Our study has some limitations. Factors associated with productivity were identified through multivariate analysis, which only points to statistical associations between variables which may result from different underlying processes. Manipulative experiments are needed to distinguish between alternative processes. For example, differences in infestation according to type of water may be interpreted either as evidence for rain water being a better medium for mosquito breeding and development, or that water type reflects water-use practices affecting mosquito survival and insecticide residuality. No clear knowledge on how water management affects mosquito abundance is available. Processes related to water use may be especially relevant to account for infestation and design alternative control measures, because the water held by large tanks and other container types is of prime importance for householders and a part of their daily life. In addition, point observations may not necessarily reflect the history of a container (e.g., some containers were found infested despite the fact that they were found 100% lidded at the time of inspection).
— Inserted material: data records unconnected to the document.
(** A block for an entry of the indirect block. *)
Lemma ev_entry bn :
  (forall y, V' y = if decide (y = ind q) then put (4 * Z.to_nat (bn - NDIRECT)) (le_enc 4 a) (V (ind q)) else alloc_view sb a V y) ->
  NDIRECT <= bn < MAXFILE -> ind q <> 0 -> blk_addr V q bn = 0 ->
  evolves V q V' q /\ V' a = zero_block /\
  (forall bn', in_file bn' -> blk_addr V' q bn' = if decide (bn' = bn) then a else blk_addr V q bn').
Proof.
  intros HV Hb Hi Hz. change NDIRECT with 12 in *. change MAXFILE with 268 in *. destruct (first_free_data sb D V a Hgeo Hv Hfree) as [Ha Hfa].
  pose proof (ge_size _ _ Hgeo) as Hsz. change BPB with 8192 in Hsz. destruct (owned_apart _ (ind_owned Hi)) as (Hia & Hib & _).
  assert (Haddr : forall bn', in_file bn' -> blk_addr V' q bn' = if decide (bn' = bn) then a else blk_addr V q bn').
  { intros bn' Hb'. unfold in_file in Hb'. change MAXFILE with 268 in Hb'. unfold blk_addr. change NDIRECT with 12.
    destruct (Z.ltb_spec bn' 12) as [H1|H1]; [by rewrite decide_False by lia|]. apply Z.eqb_neq in Hi as Hi'. rewrite Hi'.
    rewrite HV, decide_True by done. rewrite word_put; [|apply Hv|change NINDIRECT with 256; lia..|lia].
    destruct (decide (bn' = bn)); [by rewrite decide_True by lia|by rewrite decide_False by lia]. }
  split; [|split; [rewrite HV, decide_False by done; unfold alloc_view; by rewrite decide_True|done]].
  apply (ev_add V q V' q a bn); try done.
  - destruct (alloc_view_ok sb D V a Hgeo Hv Ha) as [A1 A2]. split.
    + intros x. rewrite HV. case_decide; [|apply A1]. rewrite length_put; [apply Hv|]. rewrite length_le_enc, (vo_len _ _ _ Hv). change (Z.to_nat BSIZE) with 1024%nat. lia.
    + intros x Hx. unfold Balloc.is_free. rewrite HV, decide_False by congruence. by apply A2.
  - apply W.
  - intros x Hx. unfold Balloc.is_free at 1. rewrite HV, decide_False by congruence. by apply (alloc_view_free sb D).
  - rewrite decide_False by lia. done.
  - lia.
  - right. unfold in_file. change MAXFILE with 268. lia.
  - intros y H1 H2 H3. rewrite HV. rewrite decide_False by (destruct H3; congruence). unfold alloc_view. by rewrite !decide_False.
Qed.
End Add.

(** ** Writing a block of the file *)
Lemma ev_data V V' q a d bn :
  vok sb D V -> iwf V q -> in_file bn -> blk_addr V q bn = a -> a <> 0 -> length d = Z.to_nat BSIZE ->
  (forall y, V' y = if decide (y = a) then d else V y) ->
  evolves V q V' q /\ (forall bn', blk_addr V' q bn' = blk_addr V q bn').
Proof.
  intros Hv W Hb Ha Hn Hd HV. assert (Ho : owned V q a) by (split; [done|right; by exists bn]).
  destruct (owned_data V q a W Ho) as [_ Hbm].
  assert (Haddr : forall bn', blk_addr V' q bn' = blk_addr V q bn').
  { intros bn'. unfold blk_addr. destruct (bn' <? NDIRECT); [done|]. destruct (Z.eqb_spec (ind q) 0) as [|Hi]; [done|].
    rewrite HV, decide_False; [done|]. rewrite <- Ha. intros E. by apply (iw_ind _ _ W bn). }
  assert (Hfr : forall x, is_free V' x = is_free V x) by (intros x; unfold Balloc.is_free; rewrite HV, decide_False by congruence; done).
  assert (Hown : forall x, owned V' q x <-> owned V q x) by (intros x; unfold owned; by setoid_rewrite Haddr).
  destruct W as [W1 W2 W3 W4 W5 W6]. split; [|done]. split; try done.
  - destruct Hv as [A1 A2]. split; [intros x; rewrite HV; by case_decide|]. intros x Hx. rewrite Hfr. by apply A2.
  - split; try done.
    + intros x. rewrite Hown, Hfr. apply W3.
    + intros b1 b2. rewrite !Haddr. apply W4.
    + intros b1. rewrite Haddr. apply W5.
    + intros b1. rewrite Haddr. apply W6.
  - intros x. rewrite Hown. by left.
  - intros y Hy Hno. rewrite HV, decide_False; [done|]. intros ->. by apply Hno, Hown.
  - intros x _. by rewrite Hfr.
  - intros x _. rewrite Hfr. congruence.
Qed.
End Layout.

(** ** Counting free blocks *)
Definition nfree (sb : superblock) (V : Z -> list Z) : nat := length (filter (fun x => is_free sb V x = true) (seqZ 0 (sb_size sb))).
Lemma nfree_first sb V : (0 < nfree sb V)%nat -> exists a, first_free sb V = Some a.
Proof.
  unfold nfree, first_free. intros Hn. destruct (List.find _ _) as [a|] eqn:E; [by exists a|]. exfalso.
  destruct (filter _ _) as [|x l] eqn:Ef; [by apply Nat.lt_irrefl in Hn|].
  assert (Hx : x ∈ filter (fun x => is_free sb V x = true) (seqZ 0 (sb_size sb))) by (rewrite Ef; apply elem_of_cons; by left).
  apply list_elem_of_filter in Hx as [Hf Hx]. by rewrite (List.find_none _ _ E x) in Hf by (by apply list_elem_of_In).
Qed.
Lemma nfree_take sb V V' a : 0 <= a < sb_size sb -> is_free sb V a = true ->
  (forall x, 0 <= x < sb_size sb -> is_free sb V' x = if decide (x = a) then false else is_free sb V x) ->
  nfree sb V = S (nfree sb V').
Proof.
  intros Ha Hf Hb. unfold nfree. set (l := seqZ 0 (sb_size sb)).
  assert (E : filter (fun x => is_free sb V x = true) l ≡ₚ a :: filter (fun x => is_free sb V' x = true) l).
  { apply NoDup_Permutation; [apply NoDup_filter, NoDup_seqZ| |].
    - apply NoDup_cons. split; [|apply NoDup_filter, NoDup_seqZ]. rewrite list_elem_of_filter, Hb, decide_True by done. by intros [? _].
    - intros x. rewrite elem_of_cons, !list_elem_of_filter. unfold l. rewrite elem_of_seqZ. split.
      + intros [H1 H2]. destruct (decide (x = a)); [by left|right]. rewrite Hb, decide_False by (done || lia). done.
      + intros [->|[H1 H2]]; [split; [done|lia]|]. rewrite Hb in H1 by lia. by destruct (decide (x = a)). }
  by rewrite E.
Qed.
Lemma nfree_bm sb V V' : V' (sb_bmapstart sb) = V (sb_bmapstart sb) -> nfree sb V' = nfree sb V.
Proof. intros E. unfold nfree, is_free. by rewrite E. Qed.
(** One if the indirect block is missing. *)
Definition ind_need (q : inode) : nat := if ind q =? 0 then 1 else 0.

Section Bmap.
Context {KI : KernelImage} {BD : BlockDevice} {UA : Uart16550}.
Variables (dev : Z) (p : nat) (n : nat).
Hypothesis Hfuel : (HEAD < n)%nat.
Notation view := (view dev).
Notation intx := (intx dev).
Another limitation is the fact that the information gathered in this work is only entomological and could not be related to confirmed cases of dengue, which were not reported in the study neighborhood in 2007 (Ministerio de Salud de la Nación 2007). Predicting dengue transmission risk through entomological indices based on mosquito immatures is an important goal yet to be achieved. Stegomya indices are regarded as weak predictors of transmission risk and pupal surveys have not been validated yet (Morrison et al. 2008).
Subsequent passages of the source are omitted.